**PROMPT:** Count up the lines below in which the string "vectors" appears. The reply should be that number alone.

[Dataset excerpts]

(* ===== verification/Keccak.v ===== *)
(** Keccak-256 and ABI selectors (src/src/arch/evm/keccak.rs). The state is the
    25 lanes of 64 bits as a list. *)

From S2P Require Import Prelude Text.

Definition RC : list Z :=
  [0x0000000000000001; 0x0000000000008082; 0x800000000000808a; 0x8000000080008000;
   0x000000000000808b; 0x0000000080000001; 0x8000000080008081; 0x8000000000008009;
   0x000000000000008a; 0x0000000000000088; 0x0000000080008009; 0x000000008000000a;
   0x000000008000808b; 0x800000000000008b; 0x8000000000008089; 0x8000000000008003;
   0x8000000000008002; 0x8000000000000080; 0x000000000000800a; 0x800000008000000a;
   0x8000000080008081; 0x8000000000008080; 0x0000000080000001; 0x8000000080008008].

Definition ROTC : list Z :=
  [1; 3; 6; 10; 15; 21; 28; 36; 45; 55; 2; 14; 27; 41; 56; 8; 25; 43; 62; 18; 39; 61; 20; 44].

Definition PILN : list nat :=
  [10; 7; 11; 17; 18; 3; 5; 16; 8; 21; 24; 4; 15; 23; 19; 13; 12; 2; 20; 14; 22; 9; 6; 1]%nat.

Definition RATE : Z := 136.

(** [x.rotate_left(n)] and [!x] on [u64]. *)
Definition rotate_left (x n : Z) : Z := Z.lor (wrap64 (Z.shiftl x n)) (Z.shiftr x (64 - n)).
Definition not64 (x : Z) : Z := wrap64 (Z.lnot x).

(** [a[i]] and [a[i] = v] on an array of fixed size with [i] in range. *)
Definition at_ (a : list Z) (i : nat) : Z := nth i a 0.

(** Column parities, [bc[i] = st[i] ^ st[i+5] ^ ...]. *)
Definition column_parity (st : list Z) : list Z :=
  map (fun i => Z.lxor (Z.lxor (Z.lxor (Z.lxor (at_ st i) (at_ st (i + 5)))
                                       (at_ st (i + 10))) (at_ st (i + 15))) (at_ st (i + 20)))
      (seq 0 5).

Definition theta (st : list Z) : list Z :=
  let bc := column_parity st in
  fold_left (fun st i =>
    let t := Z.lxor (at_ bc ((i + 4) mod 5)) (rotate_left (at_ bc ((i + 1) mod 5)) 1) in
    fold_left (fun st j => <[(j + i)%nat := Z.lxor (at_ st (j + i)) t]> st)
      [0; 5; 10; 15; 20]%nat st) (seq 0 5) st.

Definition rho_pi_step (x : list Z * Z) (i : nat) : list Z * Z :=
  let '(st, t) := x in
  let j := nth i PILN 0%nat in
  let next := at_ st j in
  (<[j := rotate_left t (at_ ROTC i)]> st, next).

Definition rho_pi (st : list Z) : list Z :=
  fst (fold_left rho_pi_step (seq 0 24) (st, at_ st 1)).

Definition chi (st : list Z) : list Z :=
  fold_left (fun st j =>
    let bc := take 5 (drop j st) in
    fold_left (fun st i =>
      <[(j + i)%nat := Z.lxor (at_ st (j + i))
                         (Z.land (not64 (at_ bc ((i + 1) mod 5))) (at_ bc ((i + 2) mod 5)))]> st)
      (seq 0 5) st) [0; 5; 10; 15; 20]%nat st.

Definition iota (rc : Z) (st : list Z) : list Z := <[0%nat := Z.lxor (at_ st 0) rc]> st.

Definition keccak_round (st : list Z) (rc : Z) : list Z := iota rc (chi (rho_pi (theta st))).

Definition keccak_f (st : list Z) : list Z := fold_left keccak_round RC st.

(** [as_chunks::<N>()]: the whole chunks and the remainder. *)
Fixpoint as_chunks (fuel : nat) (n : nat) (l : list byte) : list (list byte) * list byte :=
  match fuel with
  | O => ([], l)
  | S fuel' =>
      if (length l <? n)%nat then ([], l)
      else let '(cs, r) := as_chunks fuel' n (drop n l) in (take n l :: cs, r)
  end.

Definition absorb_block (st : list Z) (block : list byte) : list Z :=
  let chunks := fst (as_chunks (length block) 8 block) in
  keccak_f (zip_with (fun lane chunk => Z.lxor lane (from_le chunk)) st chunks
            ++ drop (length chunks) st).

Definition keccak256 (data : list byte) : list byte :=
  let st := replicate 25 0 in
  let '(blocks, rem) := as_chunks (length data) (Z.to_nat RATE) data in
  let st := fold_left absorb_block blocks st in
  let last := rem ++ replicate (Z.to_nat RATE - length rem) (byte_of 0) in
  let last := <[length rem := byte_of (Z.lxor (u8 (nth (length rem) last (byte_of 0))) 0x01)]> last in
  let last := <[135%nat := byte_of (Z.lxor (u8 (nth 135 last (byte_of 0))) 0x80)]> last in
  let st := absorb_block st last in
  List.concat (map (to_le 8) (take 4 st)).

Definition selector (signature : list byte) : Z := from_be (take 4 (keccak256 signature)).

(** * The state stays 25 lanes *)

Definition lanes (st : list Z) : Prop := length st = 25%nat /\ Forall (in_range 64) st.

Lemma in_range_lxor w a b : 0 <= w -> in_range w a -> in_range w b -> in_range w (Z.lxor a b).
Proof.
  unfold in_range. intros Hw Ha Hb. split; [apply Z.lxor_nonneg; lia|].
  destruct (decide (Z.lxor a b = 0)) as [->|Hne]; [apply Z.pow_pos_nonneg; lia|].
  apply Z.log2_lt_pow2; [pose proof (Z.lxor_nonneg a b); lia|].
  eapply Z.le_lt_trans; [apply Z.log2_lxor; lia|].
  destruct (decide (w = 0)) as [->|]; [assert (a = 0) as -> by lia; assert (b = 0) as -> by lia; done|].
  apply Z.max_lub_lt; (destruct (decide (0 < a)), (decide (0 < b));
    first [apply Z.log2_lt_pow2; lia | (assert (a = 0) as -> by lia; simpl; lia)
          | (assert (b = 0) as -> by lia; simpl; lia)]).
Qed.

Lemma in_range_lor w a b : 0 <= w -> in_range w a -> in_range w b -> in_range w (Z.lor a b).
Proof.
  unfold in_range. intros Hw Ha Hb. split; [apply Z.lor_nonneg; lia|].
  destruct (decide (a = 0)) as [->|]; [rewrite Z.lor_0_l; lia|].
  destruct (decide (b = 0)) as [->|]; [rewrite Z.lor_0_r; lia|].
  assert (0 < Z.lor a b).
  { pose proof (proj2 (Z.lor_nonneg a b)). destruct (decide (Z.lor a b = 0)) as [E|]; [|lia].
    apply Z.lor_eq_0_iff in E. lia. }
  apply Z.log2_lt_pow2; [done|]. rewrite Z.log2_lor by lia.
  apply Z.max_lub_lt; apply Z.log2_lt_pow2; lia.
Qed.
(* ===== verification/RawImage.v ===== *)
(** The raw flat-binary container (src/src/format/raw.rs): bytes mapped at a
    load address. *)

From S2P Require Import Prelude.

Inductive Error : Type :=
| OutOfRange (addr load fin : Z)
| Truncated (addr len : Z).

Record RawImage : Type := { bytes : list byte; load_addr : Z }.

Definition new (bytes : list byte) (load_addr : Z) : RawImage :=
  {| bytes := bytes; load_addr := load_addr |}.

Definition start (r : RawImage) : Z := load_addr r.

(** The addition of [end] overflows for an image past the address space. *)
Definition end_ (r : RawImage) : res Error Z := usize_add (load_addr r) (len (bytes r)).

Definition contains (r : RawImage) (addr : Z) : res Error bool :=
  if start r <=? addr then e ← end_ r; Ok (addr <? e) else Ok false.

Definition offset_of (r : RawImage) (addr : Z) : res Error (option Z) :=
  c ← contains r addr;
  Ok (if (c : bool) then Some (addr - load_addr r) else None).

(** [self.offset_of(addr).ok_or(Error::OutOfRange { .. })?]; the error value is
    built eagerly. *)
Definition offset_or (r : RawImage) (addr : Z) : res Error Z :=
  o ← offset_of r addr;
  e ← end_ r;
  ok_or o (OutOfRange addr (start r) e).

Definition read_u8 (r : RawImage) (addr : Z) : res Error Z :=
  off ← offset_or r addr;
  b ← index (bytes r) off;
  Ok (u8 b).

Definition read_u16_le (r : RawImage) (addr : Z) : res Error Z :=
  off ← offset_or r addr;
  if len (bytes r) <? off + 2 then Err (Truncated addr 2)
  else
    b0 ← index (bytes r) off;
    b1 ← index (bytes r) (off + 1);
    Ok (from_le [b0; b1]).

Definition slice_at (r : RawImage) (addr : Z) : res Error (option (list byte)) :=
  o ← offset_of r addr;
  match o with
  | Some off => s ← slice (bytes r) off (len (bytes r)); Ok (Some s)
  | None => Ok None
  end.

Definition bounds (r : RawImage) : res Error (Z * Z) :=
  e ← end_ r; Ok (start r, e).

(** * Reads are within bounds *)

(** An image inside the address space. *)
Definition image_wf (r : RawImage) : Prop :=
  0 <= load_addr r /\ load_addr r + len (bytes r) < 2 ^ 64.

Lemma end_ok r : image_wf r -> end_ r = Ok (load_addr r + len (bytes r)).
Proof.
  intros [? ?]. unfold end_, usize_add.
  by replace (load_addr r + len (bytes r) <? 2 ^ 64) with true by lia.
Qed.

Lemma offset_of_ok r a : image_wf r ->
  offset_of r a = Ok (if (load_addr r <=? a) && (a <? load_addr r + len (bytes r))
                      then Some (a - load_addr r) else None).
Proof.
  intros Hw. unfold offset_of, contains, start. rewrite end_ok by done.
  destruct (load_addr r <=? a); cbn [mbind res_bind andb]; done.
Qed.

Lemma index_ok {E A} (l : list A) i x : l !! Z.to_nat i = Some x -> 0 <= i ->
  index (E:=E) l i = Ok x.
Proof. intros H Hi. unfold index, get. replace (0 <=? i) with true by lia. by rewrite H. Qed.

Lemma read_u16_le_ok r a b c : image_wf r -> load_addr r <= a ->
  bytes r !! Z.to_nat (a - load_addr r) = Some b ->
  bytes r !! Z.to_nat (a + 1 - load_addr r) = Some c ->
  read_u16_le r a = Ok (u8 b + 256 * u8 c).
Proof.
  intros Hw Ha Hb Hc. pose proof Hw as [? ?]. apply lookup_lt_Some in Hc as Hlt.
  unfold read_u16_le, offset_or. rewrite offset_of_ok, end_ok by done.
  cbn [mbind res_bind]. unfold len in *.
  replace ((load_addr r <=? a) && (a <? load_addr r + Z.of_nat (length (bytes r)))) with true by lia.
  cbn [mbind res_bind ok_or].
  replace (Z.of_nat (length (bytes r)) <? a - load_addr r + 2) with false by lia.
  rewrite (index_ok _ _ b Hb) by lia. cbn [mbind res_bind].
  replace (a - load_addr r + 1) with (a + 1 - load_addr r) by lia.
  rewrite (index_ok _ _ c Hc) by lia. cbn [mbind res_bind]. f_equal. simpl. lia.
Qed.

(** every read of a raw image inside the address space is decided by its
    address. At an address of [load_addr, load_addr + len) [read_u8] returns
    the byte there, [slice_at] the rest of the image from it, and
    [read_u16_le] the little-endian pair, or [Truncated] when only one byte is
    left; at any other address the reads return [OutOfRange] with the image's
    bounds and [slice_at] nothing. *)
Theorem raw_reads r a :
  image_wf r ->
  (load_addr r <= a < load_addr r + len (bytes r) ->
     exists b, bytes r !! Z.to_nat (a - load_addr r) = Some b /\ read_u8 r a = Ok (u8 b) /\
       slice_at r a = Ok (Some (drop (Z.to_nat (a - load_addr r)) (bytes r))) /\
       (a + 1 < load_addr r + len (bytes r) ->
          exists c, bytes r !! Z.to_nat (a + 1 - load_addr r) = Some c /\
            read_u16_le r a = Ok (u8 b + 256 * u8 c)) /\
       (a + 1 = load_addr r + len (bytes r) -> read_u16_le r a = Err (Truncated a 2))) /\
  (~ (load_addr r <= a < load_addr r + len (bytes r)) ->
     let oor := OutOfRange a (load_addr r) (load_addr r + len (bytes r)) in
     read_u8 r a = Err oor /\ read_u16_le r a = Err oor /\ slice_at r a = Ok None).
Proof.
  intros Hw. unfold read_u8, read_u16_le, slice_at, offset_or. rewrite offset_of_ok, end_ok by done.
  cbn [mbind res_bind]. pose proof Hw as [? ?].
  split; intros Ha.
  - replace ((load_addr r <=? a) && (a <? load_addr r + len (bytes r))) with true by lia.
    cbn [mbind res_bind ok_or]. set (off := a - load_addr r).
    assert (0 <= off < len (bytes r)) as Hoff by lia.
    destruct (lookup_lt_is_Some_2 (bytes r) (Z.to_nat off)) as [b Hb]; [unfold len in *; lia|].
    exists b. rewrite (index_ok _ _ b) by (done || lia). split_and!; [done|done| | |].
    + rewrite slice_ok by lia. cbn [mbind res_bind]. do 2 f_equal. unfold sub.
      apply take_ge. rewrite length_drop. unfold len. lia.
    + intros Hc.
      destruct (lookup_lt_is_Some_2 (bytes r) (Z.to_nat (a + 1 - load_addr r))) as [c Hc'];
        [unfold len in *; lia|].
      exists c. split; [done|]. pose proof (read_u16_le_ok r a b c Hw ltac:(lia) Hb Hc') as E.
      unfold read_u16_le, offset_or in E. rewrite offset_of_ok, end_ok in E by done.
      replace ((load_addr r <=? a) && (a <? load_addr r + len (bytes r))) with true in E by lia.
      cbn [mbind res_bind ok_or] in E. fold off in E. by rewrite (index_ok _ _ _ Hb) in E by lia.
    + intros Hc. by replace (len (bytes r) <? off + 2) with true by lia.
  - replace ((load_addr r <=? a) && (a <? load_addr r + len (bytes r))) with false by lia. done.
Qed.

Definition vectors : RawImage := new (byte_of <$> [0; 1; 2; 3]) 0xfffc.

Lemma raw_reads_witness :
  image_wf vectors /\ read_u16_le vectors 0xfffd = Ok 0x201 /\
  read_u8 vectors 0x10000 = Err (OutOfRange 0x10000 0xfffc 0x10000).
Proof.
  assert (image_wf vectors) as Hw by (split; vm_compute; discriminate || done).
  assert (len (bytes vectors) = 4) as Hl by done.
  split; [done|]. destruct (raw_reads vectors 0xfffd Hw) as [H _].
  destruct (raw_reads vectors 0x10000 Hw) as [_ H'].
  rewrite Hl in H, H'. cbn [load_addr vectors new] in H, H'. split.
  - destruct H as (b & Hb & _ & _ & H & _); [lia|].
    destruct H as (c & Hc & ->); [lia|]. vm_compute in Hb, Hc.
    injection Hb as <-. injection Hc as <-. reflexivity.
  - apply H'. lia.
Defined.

**RESPONSE:** 8